01 突然放り込まれたテンプルサイドの街にて

スタート地点がアキバでもシブヤでもないのに無理があるのは重々承知なんですが、アキバやシブヤで物語を展開させる自信がないし、地方の街に移動する理由も作れなくてという、そんな私の力量が理由。ごめんなさい。

 潜ったプールの底から、ゆらゆらとで水面に浮かび上がっていくような。



 あやふやな五感の感覚が一気に回復し、初夏の太陽が視界を一瞬真っ白に反転させ、木々を揺らす風の音がざわめく。感じる空気は私の住む東京都市部の燻ったものではなく、母の実家のある甲府郊外の田舎のものに似ている。

 高層建築物がないせいか、景色がやたらと横に広いように感じる。


 さて、ここは何処だ? 何が起きた?


 私はアパート内でパソコンの前に座り、システムメニューからログアウトボタンを選択しようとマウスを必死に動かしていたはずなのだが、この景色はテンプルサイド? じゃあ私はだれだ?


 改めて自分の体に意識を向ける。

 手はある。なんだかごつい篭手のようなものはしているが。

 足も感じられる。袴に隠れて見えないが。


 ああ、なるほど。私は〈エルフ〉の〈神祇官〉(カンナギ)櫛八玉(くしやたま)だったか。


 それならば知っている。

 身長は現実世界の私と同じく170cm弱。女子としては高めなこの身長は今となってはちょっとしたコンプレックスなのだが、このキャラクターを作成した当時、中学生だった私の持っていた〈エルフ〉のイメージは長身、細身だったのでそのように設定されている。

 現実の私の身長が丁度同じくらいまで育ってしまったのはなんという皮肉だろうか。

 黒髪のストレートヘアは現実世界のそれより長く腰まで届く。前髪はぱっつんでは似合う服が限られてしまうので、適度にシャギーをを入れて横に流している。

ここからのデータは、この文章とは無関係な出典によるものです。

(** X4. A cell normalises to the empty description exactly when it holds
    nothing but whitespace, and such a cell normalises to the empty title
    as well, whatever the case tables. *)
Theorem blank_cells_clean_to_empty (U : UnicodeCase) (raw : str) :
  (clean_desc raw = [] <-> forallb isspace raw = true)
  /\ (forallb isspace raw = true -> clean_title U raw = []).
Proof.
  split; [split|].
  - intros E. apply non_whitespace_nil.
    rewrite <- clean_desc_keeps_text_aux. rewrite E. reflexivity.
  - intros H. apply blank_unstripped.
    + apply non_whitespace_nil. rewrite clean_desc_keeps_text_aux.
      apply non_whitespace_nil, H.
    + unfold clean_desc. apply strip_leading.
  - intros H. unfold clean_title.
    replace (strip raw) with (@nil char); [reflexivity|].
    symmetry. apply blank_unstripped; [|apply strip_leading].
    apply non_whitespace_nil. rewrite non_whitespace_strip.
    apply non_whitespace_nil, H.
Qed.

(** *** Titles of ASCII text *)

Lemma ascii_upper_idem (c : char) : ascii_upper (ascii_upper c) = ascii_upper c.
Proof.
  unfold ascii_upper at 1. rewrite ascii_upper_not_lower. reflexivity.
Qed.

Lemma ascii_lower_not_upper (c : char) : ascii_is_upper (ascii_lower c) = false.
Proof.
  unfold ascii_lower. destruct (ascii_is_upper c) eqn:E; [|exact E].
  apply ascii_is_upper_iff in E.
  destruct (ascii_is_upper (c + 32)%N) eqn:E'; [|reflexivity].
  apply ascii_is_upper_iff in E'. lia.
Qed.

Lemma ascii_lower_idem (c : char) : ascii_lower (ascii_lower c) = ascii_lower c.
Proof.
  unfold ascii_lower at 1. rewrite ascii_lower_not_upper. reflexivity.
Qed.

Lemma ascii_upper_cased (c : char) :
  is_cased ascii_case (ascii_upper c) = is_cased ascii_case c.
Proof.
  cbn [is_cased ascii_case]. unfold ascii_upper.
  destruct (ascii_is_lower c) eqn:E; [|rewrite E; reflexivity].
  rewrite orb_true_r. apply ascii_is_lower_iff in E.
  apply orb_true_iff. left. apply ascii_is_upper_iff. lia.
Qed.

Lemma ascii_lower_cased (c : char) :
  is_cased ascii_case (ascii_lower c) = is_cased ascii_case c.
Proof.
  cbn [is_cased ascii_case]. unfold ascii_lower.
  destruct (ascii_is_upper c) eqn:E; [|rewrite E; reflexivity].
  cbn [orb]. apply ascii_is_upper_iff in E.
  apply orb_true_iff. right. apply ascii_is_lower_iff. lia.
Qed.

Lemma ascii_upper_ascii (c : char) : (c < 128)%N -> (ascii_upper c < 128)%N.
Proof. intros H. unfold ascii_upper. destruct (ascii_is_lower c); lia. Qed.

Lemma ascii_lower_ascii (c : char) : (c < 128)%N -> (ascii_lower c < 128)%N.
Proof.
  intros H. unfold ascii_lower. destruct (ascii_is_upper c) eqn:E; [|exact H].
  apply ascii_is_upper_iff in E. lia.
Qed.

Lemma do_title_ascii_idem (s : str) :
  forall prev data i data' i',
    do_title ascii_case data i prev (do_title ascii_case data' i' prev s)
    = do_title ascii_case data' i' prev s.
Proof.
  induction s as [|c t IH]; intros prev data i data' i'; [reflexivity|].
  cbn [do_title to_lower to_title ascii_case].
  destruct prev; cbn [app do_title to_lower to_title ascii_case].
  - rewrite ascii_lower_idem. f_equal.
    change (ascii_is_upper (ascii_lower c) || ascii_is_lower (ascii_lower c))
      with (is_cased ascii_case (ascii_lower c)).
    rewrite ascii_lower_cased. apply IH.
  - rewrite ascii_upper_idem. f_equal.
    change (ascii_is_upper (ascii_upper c) || ascii_is_lower (ascii_upper c))
      with (is_cased ascii_case (ascii_upper c)).
    rewrite ascii_upper_cased. apply IH.
Qed.

Lemma do_title_ascii_length (s : str) :
  forall prev data i, length (do_title ascii_case data i prev s) = length s.
Proof.
  induction s as [|c t IH]; intros prev data i; [reflexivity|].
  cbn [do_title to_lower to_title ascii_case].
  destruct prev; cbn [app length]; rewrite IH; reflexivity.
Qed.

Lemma do_title_ascii_is_ascii (s : str) :
  is_ascii s -> forall prev data i, is_ascii (do_title ascii_case data i prev s).
Proof.
  induction 1 as [|c t Hc Ht IH]; intros prev data i; [constructor|].
  cbn [do_title to_lower to_title ascii_case].
  destruct prev; cbn [app]; constructor; try apply IH.
  - apply ascii_lower_ascii, Hc.
  - apply ascii_upper_ascii, Hc.
Qed.

(** X5. On ASCII text, with case tables exact there: the cleaned title
    has as many characters as the stripped raw title, is ASCII again, and
    cleaning it once more changes nothing. *)
Theorem clean_title_ascii_stable (U : UnicodeCase) (raw : str) :
  ascii_exact U -> is_ascii raw ->
  length (clean_title U raw) = length (strip raw)
  /\ is_ascii (clean_title U raw)
  /\ clean_title U (clean_title U raw) = clean_title U raw.
Proof.
  intros HU Hraw. rewrite (clean_title_ascii HU Hraw).
  assert (Hx : is_ascii (clean_title ascii_case raw)).
  { unfold clean_title, title. apply do_title_ascii_is_ascii, strip_ascii, Hraw. }
  rewrite (clean_title_ascii HU Hx).
  split; [|split; [exact Hx|]].
  - unfold clean_title, title. apply do_title_ascii_length.
  - unfold clean_title at 1.
    rewrite strip_id.
    + unfold clean_title, title. apply do_title_ascii_idem.
    + unfold clean_title. apply (title_leading ascii_case_sane), strip_leading.
    + unfold clean_title. apply (title_trailing ascii_case_sane), strip_trailing.
Qed.

Lemma clean_title_ascii_stable_witness :
  length (clean_title ascii_case (py "  wireless   mouse  "))
  = length (strip (py "  wireless   mouse  "))
  /\ is_ascii (clean_title ascii_case (py "  wireless   mouse  "))
  /\ clean_title ascii_case (clean_title ascii_case (py "  wireless   mouse  "))
     = clean_title ascii_case (py "  wireless   mouse  ").
Proof.
  apply (@clean_title_ascii_stable ascii_case (py "  wireless   mouse  ")
           ascii_case_exact).
  apply is_ascii_check. reflexivity.
Defined.

(** ** The prompt *)

Lemma split_at_first (x : char) (a a' b b' : str) :
  ~ In x a -> ~ In x a' -> a ++ x :: b = a' ++ x :: b' -> a = a' /\ b = b'.
Proof.
  revert a'. induction a as [|y a IH]; intros a' Ha Ha' E.
  - destruct a' as [|y' a']; cbn [app] in E.
    + injection E as E. split; [reflexivity | exact E].
    + injection E as E _. exfalso. apply Ha'. left. symmetry. exact E.
  - destruct a' as [|y' a']; cbn [app] in E.
    + injection E as E _. exfalso. apply Ha. left. exact E.
    + injection E as E1 E2. subst y'.
      destruct (IH a') as [-> ->]; [| |exact E2|split; reflexivity].
      * intros H. apply Ha. right. exact H.
      * intros H. apply Ha'. right. exact H.
Qed.

Lemma split_at_last (x : char) (a a' b b' : str) :
  ~ In x b -> ~ In x b' -> a ++ x :: b = a' ++ x :: b' -> a = a' /\ b = b'.
Proof.
  intros Hb Hb' E. apply (f_equal (@rev char)) in E.
  rewrite !rev_app_distr in E. cbn [rev] in E. rewrite <- !app_assoc in E.
  cbn [app] in E. apply split_at_first in E.
  - destruct E as [E1 E2]. split.
    + rewrite <- (rev_involutive a), <- (rev_involutive a'), E2. reflexivity.
    + rewrite <- (rev_involutive b), <- (rev_involutive b'), E1. reflexivity.
  - intros H. apply Hb, in_rev, H.
  - intros H. apply Hb', in_rev, H.
Qed.

Lemma build_prompt_injective (t d t' d' : str) :
  ~ In newline d -> ~ In newline d' ->
  build_prompt t d = build_prompt t' d' -> t = t' /\ d = d'.
Proof.
  intros Hd Hd' E. unfold build_prompt in E.
  do 11 (apply app_inv_head in E).
  rewrite !(app_assoc t), !(app_assoc t') in E.
  rewrite !app_assoc in E.
  do 4 (apply app_inv_tail in E).
  rewrite <- !app_assoc in E. unfold nl in E. cbn [app] in E.
  assert (Hlabel : forall x, ~ In newline x -> ~ In newline (py "Deal Description: " ++ x)).
  { intros x Hx H. apply in_app_iff in H. destruct H as [H|H]; [|exact (Hx H)].
    vm_compute in H. repeat (destruct H as [H|H]; [discriminate H|]). exact H. }
  apply split_at_last in E; [|apply Hlabel, Hd | apply Hlabel, Hd'].
  destruct E as [Et Ed]. apply app_inv_head in Ed. split; assumption.
Qed.

Lemma clean_desc_no_newline (raw : str) : ~ In newline (clean_desc raw).
Proof.
  intros H.
  assert (Hs : ws_are_spaces (clean_desc raw) = true).
  { unfold clean_desc. apply strip_spaces, sub_ws_spaces. }
  unfold ws_are_spaces in Hs. rewrite forallb_forall in Hs.
  specialize (Hs newline H). vm_compute in Hs. discriminate Hs.
Qed.

(** X6. The prompt determines the cleaned pair it was built from: two
    rows are sent the same prompt only if their cleaned titles are equal
    and their cleaned descriptions are equal.  (A cleaned description
    holds no line break, so the place where the description starts in the
    prompt cannot be mistaken.) *)
Theorem prompt_determines_row (U : UnicodeCase) (rt rd rt' rd' : cell) :
  prompt_of U rt rd = prompt_of U rt' rd' ->
  clean_title U (py_str rt) = clean_title U (py_str rt')
  /\ clean_desc (py_str rd) = clean_desc (py_str rd').
Proof.
  unfold prompt_of. apply build_prompt_injective; apply clean_desc_no_newline.
Qed.

Lemma prompt_determines_row_witness :
  clean_title ascii_case (py_str (Str (py "usb hub")))
  = clean_title ascii_case (py_str (Str (py "  USB HUB ")))
  /\ clean_desc (py_str NaN) = clean_desc (py_str (Str (py " nan"))).
Proof.
  apply (@prompt_determines_row ascii_case (Str (py "usb hub")) NaN
           (Str (py "  USB HUB ")) (Str (py " nan"))).
  reflexivity.
Defined.

(** ** The listing generator, besides the fallback *)

Lemma prompts_app (a b : log) : prompts (a ++ b) = prompts a ++ prompts b.
Proof.
  induction a as [|e a IH]; [reflexivity|].
  destruct e; cbn [app prompts]; rewrite IH; reflexivity.
Qed.

(** X7. On a row that has both cleaned cells, [generate_listing] returns
    a value and never raises, whatever the collaborators do, and it
    makes exactly one remote call, with the prompt built from the two
    cells: there is no second attempt. *)
Theorem generate_listing_one_call (W : World) (api_key : str) (r : row)
        (t d : cell) (st : log) :
  lookup (py "clean_title") r = Some t ->
  lookup (py "clean_desc") r = Some d ->
  (exists v, fst (generate_listing W api_key r st) = Ok v)
  /\ calls (snd (generate_listing W api_key r st)) = S (calls st)
  /\ prompts (snd (generate_listing W api_key r st))
     = prompts st ++ [build_prompt (py_str t) (py_str d)]
  /\ written (snd (generate_listing W api_key r st)) = written st.
Proof.
  intros Ht Hd. rewrite (generate_listing_run W api_key r st Ht Hd). cbn [fst snd].
  split; [eexists; reflexivity|]. split; [apply calls_chat|].
  split; [apply prompts_app|]. rewrite written_app. reflexivity.
Qed.

Lemma generate_listing_one_call_witness :
  (exists v, fst (generate_listing demo_world (py "sk-demo") mouse_row []) = Ok v)
  /\ calls (snd (generate_listing demo_world (py "sk-demo") mouse_row [])) = 1
  /\ prompts (snd (generate_listing demo_world (py "sk-demo") mouse_row []))
     = [] ++ [build_prompt (py "Wireless   Mouse") (py "Great for travel.")]
  /\ written (snd (generate_listing demo_world (py "sk-demo") mouse_row [])) = None.
Proof.
  apply (@generate_listing_one_call demo_world (py "sk-demo") mouse_row
           (Str (py "Wireless   Mouse")) (Str (py "Great for travel.")) []);
    reflexivity.
Defined.

(** X8. The two cells are read before the [try]: on a row without
    [clean_title], or with it but without [clean_desc], [generate_listing]
    raises [KeyError] for that name, and no remote call is made. *)
Theorem generate_listing_missing_cell (W : World) (api_key : str) (r : row) (st : log) :
  (lookup (py "clean_title") r = None ->
   generate_listing W api_key r st = (Raise (KeyError (py "clean_title")), st))
  /\ (lookup (py "clean_title") r <> None ->
      lookup (py "clean_desc") r = None ->
      generate_listing W api_key r st = (Raise (KeyError (py "clean_desc")), st)).
Proof.
  unfold generate_listing, bind, row_getitem. split.
  - intros ->. reflexivity.
  - intros Ht Hd. destruct (lookup (py "clean_title") r); [|contradiction].
    unfold ret at 1. rewrite Hd. reflexivity.
Qed.

(** ** The driver, besides the rows *)

Lemma prompts_chats (ps : list row) :
  prompts (map (fun r => EvChat (row_prompt r)) ps) = map row_prompt ps.
Proof. induction ps as [|p t IH]; cbn [map prompts]; [|rewrite IH]; reflexivity. Qed.

Lemma calls_chat_events (df : frame) :
  calls (chat_events df) = if axis_empty df then 0 else nrows df.
Proof.
  unfold chat_events. destruct (axis_empty df); [reflexivity|].
  rewrite calls_chats. apply rows_length.
Qed.

Lemma axis_empty_normalised (U : UnicodeCase) (df : frame) (rt rd : list cell) :
  axis_empty (normalised U df rt rd) = true -> nrows df = 0.
Proof.
  intros H. destruct (nrows df) as [|n] eqn:E; [reflexivity|].
  rewrite axis_nonempty in H by lia. discriminate H.
Qed.

(** The log of a run that got past the two column reads: the read, one
    call per row, and then at most the write and the notice. *)
Lemma main_log (W : World) (inp outp api_key : str) (df : frame) (rt rd : list cell) :
  csv_at W inp = Returns df ->
  lookup (py "RawTitle") (cols df) = Some rt ->
  lookup (py "RawDescription") (cols df) = Some rd ->
  exists tail,
    snd (main W inp outp api_key [])
    = (EvReadCsv inp :: chat_events (normalised (unicode W) df rt rd)) ++ tail
    /\ prompts tail = [] /\ calls tail = 0.
Proof.
  intros Hcsv Hrt Hrd. rewrite main_outcome. unfold outcome.
  rewrite Hcsv, Hrt, Hrd. cbv zeta.
  destruct (expanded _ _ _) as [results|];
    [|exists []; rewrite app_nil_r; repeat split].
  destruct (lookup (py "title") (cols results));
    [|exists []; rewrite app_nil_r; repeat split].
  destruct (lookup (py "html_description") (cols results));
    [|exists []; rewrite app_nil_r; repeat split].
  destruct (lookup (py "seo_description") (cols results));
    [|exists []; rewrite app_nil_r; repeat split].
  eexists. cbn [snd]. repeat split.
Qed.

 現実の世界では、ここまで長くなってしまうと手入れが大変でやってられないのだが、女子というのはやっぱり長い髪には憧れてしまう物なのだ。

 格好は黒い袴の巫女装束の上に和風の鎧を無理やり装備みたいな、本物の神職の方々から怒られてしまいそうなもの。

 白衣や袴に過剰に凝った刺繍なんか入ってたりするのは、上位アイテムとしての差別化としてはオーソドックスな表現ではあるけれども、なんともゲーム的だ。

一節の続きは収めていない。